Quantitative easing was massively applied by leading central banks to counter the Great Recession that started in 2008. The prime rates were decreased to zero; some rates later went into the negative territory. For example, to fight with ultra-low inflation or deflation caused by the economic crisis, the European Central Bank, overseeing monetary policy for countries that use the euro, introduced negative rates in 2014. The central banks of Japan, Denmark, Sweden, and Switzerland also set negative rates.
The main goal of QT is to normalize (i.e. raise) interest rates in order to avoid increasing inflation, by increasing the cost of accessing money and reducing demand for goods and services in the economy. Like QE before it,[needs update] QT has never been done before on a massive scale, and its consequences have yet to materialize and be studied. In 2018, the Federal Reserve began retiring some of the debt on its balance sheet, beginning quantitative tightening. In 2019, less than a year after initiating QT, central banks, including the Federal Reserve, ended quantitative tightening due to negative market conditions occurring soon after.
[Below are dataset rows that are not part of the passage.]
(** X27.  Disconnecting while polling.  Take the application in any
    reachable state, its client holding a live connection, and a form with
    valid addresses and a known register type.  After
    [disconnectFromDevice] the application shows itself disconnected, yet
    every polling goroutine is still there and none can take its stop
    branch; and the [readRegister] their next tick runs does not decline:
    the client still reports itself connected, the request is built, and
    the call on the closed transport is a nil dereference. *)
Theorem poll_after_disconnect_panics (a : AppRefined) (c : Client)
        (f : RegisterForm) (closeErr : option string)
        (slaveID s e : Z) (reply : Reply) :
  reachable a ->
  modbus.isConnected c = true -> handler c <> None ->
  ParseUint (startAddressInput f) 16 = Some s ->
  ParseUint (endAddressInput f) 16 = Some e ->
  s <= e ->
  readFunctionCode (registerTypeCombo f) <> None ->
  let a' := fst (disconnectFromDevice a c closeErr) in
  let c' := snd (disconnectFromDevice a c closeErr) in
  reachable a' /\ gui.isConnected a' = false /\
  goroutines a' = goroutines a /\
  (forall i, receiveStop a' i = None) /\
  IsConnected c' = true /\
  read f c' slaveID reply = Panic nilDereference c'.
Proof.
  intros Hreach Hconn Hhandler Hs He Hle Hfc. cbv zeta.
  unfold disconnectFromDevice, IsConnected, Disconnect. rewrite Hconn.
  destruct (handler c) as [h |]; [| contradiction].
  set (c' := mkClient None None _ _ _ _ _ _).
  assert (Hshape : exists message,
             (let '(a1, c1) :=
                match closeErr with
                | Some err => (appendLog a ("断开连接失败: " ++ err)%string, c')
                | None => (appendLog a "连接已断开。"%string, c')
                end in
              (updateConnectionStateUI (stopPolling (setConnected a1 false)), c1))
             = (updateConnectionStateUI
                  (stopPolling (setConnected (appendLog a message) false)), c')).
  { destruct closeErr as [err |]; eexists; reflexivity. }
  destruct Hshape as [message Hshape].
  match goal with
  | |- context [fst ?p] =>
      replace p with
        (updateConnectionStateUI
           (stopPolling (setConnected (appendLog a message) false)), c')
        by (destruct closeErr; exact (eq_sym Hshape) || (symmetry; exact Hshape))
  end.
  cbn [fst snd].
  assert (Hr1 : reachable (setConnected (appendLog a message) false))
    by (apply reach_flag, reach_log, Hreach).
  destruct (reachable_invariant _ Hr1) as [Hp1 Hs1].
  rewrite (stopPolling_with_channel _ Hp1).
  assert (Hr2 : reachable (updateConnectionStateUI
                             (setConnected (appendLog a message) false)))
    by (apply reach_ui, Hr1).
  destruct (reachable_invariant _ Hr2) as [_ Hs2].
  split; [exact Hr2 |]. split; [reflexivity |]. split; [reflexivity |].
  split; [intros i; apply receiveStop_unsignalled, Hs2 |].
  split; [reflexivity |].
  unfold read, readRegister, IsConnected. subst c'. cbn [modbus.isConnected].
  rewrite Hs, He. cbn [negb].
  destruct (Z.ltb_spec e s) as [Hlt | _]; [lia |].
  cbv zeta. unfold readFunctionCode in Hfc.
  unfold ReadHoldingRegisters, ReadInputRegisters, ReadCoils,
    ReadDiscreteInputs.
  cbn [modbus.isConnected client negb boxed].
  destruct (String.eqb (registerTypeCombo f) "Holding Register");
    [reflexivity |].
  destruct (String.eqb (registerTypeCombo f) "Input Register");
    [reflexivity |].
  destruct (String.eqb (registerTypeCombo f) "Coil"); [reflexivity |].
  destruct (String.eqb (registerTypeCombo f) "Discrete Input");
    [reflexivity | congruence].
Qed.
In December 2021 Jerome Powell, chair of the Federal reserve, was reported as being under pressure to slow down quantitative easing (QE) and mortgage-backed security (MBS) purchases due to severe inflation with the CPI reading in November 2021 reaching a record-breaking 6.8% according to the Bureau of Labor Statistics, the highest level in 40 years. Bloomberg News called Powell "Wall Street's Head of State", as a reflection of how dominant Powell's actions were on asset prices and how profitable his actions were for Wall Street.
Effect on asset prices
Whereas QE caused the substantial rise in asset prices over the past decade, QT may cause broadly offsetting effects in the opposite direction. To mitigate the financial market impact of the COVID-19 pandemic, Powell accepted asset price inflation as a consequence of Fed policy actions. Powell was criticized for using high levels of direct and indirect quantitative easing as valuations hit levels last seen at the peaks of previous bubbles.
- Consumer price index
- Excess reserves
- Greenspan put
- Inflation hedge
- Negative interest on excess reserves
- Zero interest-rate policy (ZIRP)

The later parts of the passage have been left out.